Photo by Amy Farber

Photo by Amy Farber

Tahneer Oksman’s ”How Come Boys Get to Keep Their Noses?” offers a new way to think about Jewish identity in America.
— Rachel Gordon, Contemporary Jewry
We need pioneers. Feminists Reclaim Mentorship is a revelatory, pioneering text.
— Catharine R. Stimpson, Professor and Dean Emerita, New York University

Tahneer Oksman (she/her) is a writer, teacher, and scholar. Her interests revolve around Memoir Studies; Comics & Visual Culture; Literary Journalism; Contemporary Jewish American Literature; Feminist Literature & Theory; and Writing Studies, including Digital and Transmedia Literacies. Tahneer is Associate Professor in the Department of Writing, Literature, and Language, with a joint appointment in the Department of Communication and Media Arts at Marymount Manhattan College in New York City, where she teaches classes in writing, literature and comics, and journalism. She regularly delivers talks for academic and public audiences on her topics of interest.
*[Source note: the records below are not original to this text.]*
(** The rows of [profiles] a sub-query of the caller can read. *)
Definition visible_profiles (uid : option UUID) (d : db) : list profile :=
  List.filter
    (fun p => rls_using (profiles_policies uid) SELECT (profile_tuple p))
    (profiles d).

(** [SELECT id FROM public.profiles WHERE user_id = auth.uid()] *)
Definition own_profile_ids (d : db) (uid : option UUID) : list (option UUID) :=
  map (fun p => Some (p_id p))
    (List.filter (fun p => holds (sql_eq (Some (p_user_id p)) uid))
       (visible_profiles uid d)).

(** *** Policies of [turmas] *)

Definition turmas_policies (d : db) (uid : option UUID)
  : list (policy turmas_tuple) :=
  [ {| pol_name := "Professores podem ver suas próprias turmas";
       pol_cmd := SELECT;
       pol_using :=
         Some (fun r => sql_in (t_professor_id r) (own_profile_ids d uid));
       pol_with_check := None |};
    {| pol_name := "Professores podem criar turmas";
       pol_cmd := INSERT;
       pol_using := None;
       pol_with_check :=
         Some (fun r => sql_in (t_professor_id r) (own_profile_ids d uid)) |};
    {| pol_name := "Professores podem atualizar suas turmas";
       pol_cmd := UPDATE;
       pol_using :=
         Some (fun r => sql_in (t_professor_id r) (own_profile_ids d uid));
       pol_with_check := None |};
    {| pol_name := "Professores podem excluir suas turmas";
       pol_cmd := DELETE;
       pol_using :=
         Some (fun r => sql_in (t_professor_id r) (own_profile_ids d uid));
       pol_with_check := None |} ].

Definition visible_turmas (uid : option UUID) (d : db) : list turma :=
  List.filter
    (fun t => rls_using (turmas_policies d uid) SELECT (turma_tuple t))
    (turmas d).

(** [SELECT t.id FROM public.turmas t
     JOIN public.profiles p ON t.professor_id = p.id
     WHERE p.user_id = auth.uid()] *)
Definition own_turma_ids (d : db) (uid : option UUID) : list (option UUID) :=
  flat_map
    (fun t =>
       flat_map
         (fun p =>
            if holds (sql_and
                        (sql_eq (Some (t_professor_id t)) (Some (p_id p)))
                        (sql_eq (Some (p_user_id p)) uid))
            then [Some (t_id t)] else [])
         (visible_profiles uid d))
    (visible_turmas uid d).

(** *** Policies of [atividades] *)

Definition atividades_policies (d : db) (uid : option UUID)
  : list (policy atividades_tuple) :=
  [ {| pol_name := "Professores podem ver atividades de suas turmas";
       pol_cmd := SELECT;
       pol_using :=
         Some (fun r => sql_in (a_turma_id r) (own_turma_ids d uid));
       pol_with_check := None |};
    {| pol_name := "Professores podem criar atividades para suas turmas";
       pol_cmd := INSERT;
       pol_using := None;
       pol_with_check :=
         Some (fun r => sql_in (a_turma_id r) (own_turma_ids d uid)) |};
    {| pol_name := "Professores podem atualizar atividades de suas turmas";
       pol_cmd := UPDATE;
       pol_using :=
         Some (fun r => sql_in (a_turma_id r) (own_turma_ids d uid));
       pol_with_check := None |};
    {| pol_name := "Professores podem excluir atividades de suas turmas";
       pol_cmd := DELETE;
       pol_using :=
         Some (fun r => sql_in (a_turma_id r) (own_turma_ids d uid));
       pol_with_check := None |} ].

(** ** Errors and constraints *)

(** The constraints the tables declare, under the kind PostgreSQL files
    them; the strings are the table and the column. *)
Inductive constraint : Type :=
| NotNullC (table column : string)
| PrimaryKeyC (table : string)
| UniqueC (table column : string)
| ForeignKeyC (table column : string)
| CheckC (table column : string).

Inductive error : Type :=
| ConstraintViolation (c : constraint)
| RlsViolation (table : string).

Inductive result (A : Type) : Type :=
| Ok (a : A)
| Err (e : error).
Arguments Ok {A} a.
Arguments Err {A} e.

#[global] Instance result_ret : MRet result := fun A a => Ok a.
#[global] Instance result_bind : MBind result :=
  fun A B f m => match m with Ok a => f a | Err e => Err e end.

Definition require (b : bool) (e : error) : result unit :=
  if b then Ok tt else Err e.

Definition not_null {A} (table column : string) (v : option A) : result A :=
  match v with
  | Some a => Ok a
  | None => Err (ConstraintViolation (NotNullC table column))
  end.

Definition mem (x : UUID) (l : list UUID) : bool := existsb (N.eqb x) l.

Fixpoint distinct (l : list UUID) : bool :=
  match l with
  | [] => true
  | x :: l' => negb (mem x l') && distinct l'
  end.

(** The values of the two enumerated columns of [atividades]. *)
Definition tipos : list text :=
  ["tarefa"; "prova"; "projeto"; "exercicio"; "trabalho"].
Definition statuses : list text := ["ativa"; "finalizada"; "cancelada"].

(** [CHECK (periodo IN ('matutino', 'vespertino', 'noturno'))] *)
Definition turmas_periodo_check (periodo : option text) : bool :=
  check_passes (sql_in_text periodo ["matutino"; "vespertino"; "noturno"]).

(** [CHECK (tipo IN ('tarefa', 'prova', 'projeto', 'exercicio', 'trabalho'))] *)
Definition atividades_tipo_check (tipo : option text) : bool :=
  check_passes (sql_in_text tipo tipos).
She is author of “How Come Boys Get to Keep Their Noses?”: Women and Jewish American Identity in Contemporary Graphic Memoirs (Columbia University Press, 2016), co-editor of The Comics of Julie Doucet and Gabrielle Bell: A Place Inside Yourself (University Press of Mississippi, 2019), and co-editor, with her mentor and friend Nancy K. Miller, of a book of mostly first-person essays, Feminists Reclaim Mentorship: An Anthology (SUNY Press, 2023). She is also co-editor of a multi-disciplinary Special Issue of Shofar: an Interdisciplinary Journal of Jewish Studies, titled “What’s Jewish About Death?” (March 2021), and she is currently co-editing, once again with Nancy, a special issue of Women’s Studies Quarterly, titled, “Living with/chronic illness.” You can read the CFP here.

Tahneer’s public engagement includes interviews and reviews related to comics, graphic novels, and memoir, which can be found in publications like NPR, The Washington Post, The Boston Globe, and Los Angeles Review of Books, among others. She also recently wrote and recorded a three-hour lecture series for The Great Courses, an Audible Original called Why Memoir Matters: Learning from the Lives of Others.

Currently, Tahneer is also working on a book exploring memoirs about grief and why we read them.

She lives in Brooklyn, and loves talking about her favorite podcasts as well as anything related to technology and parenting.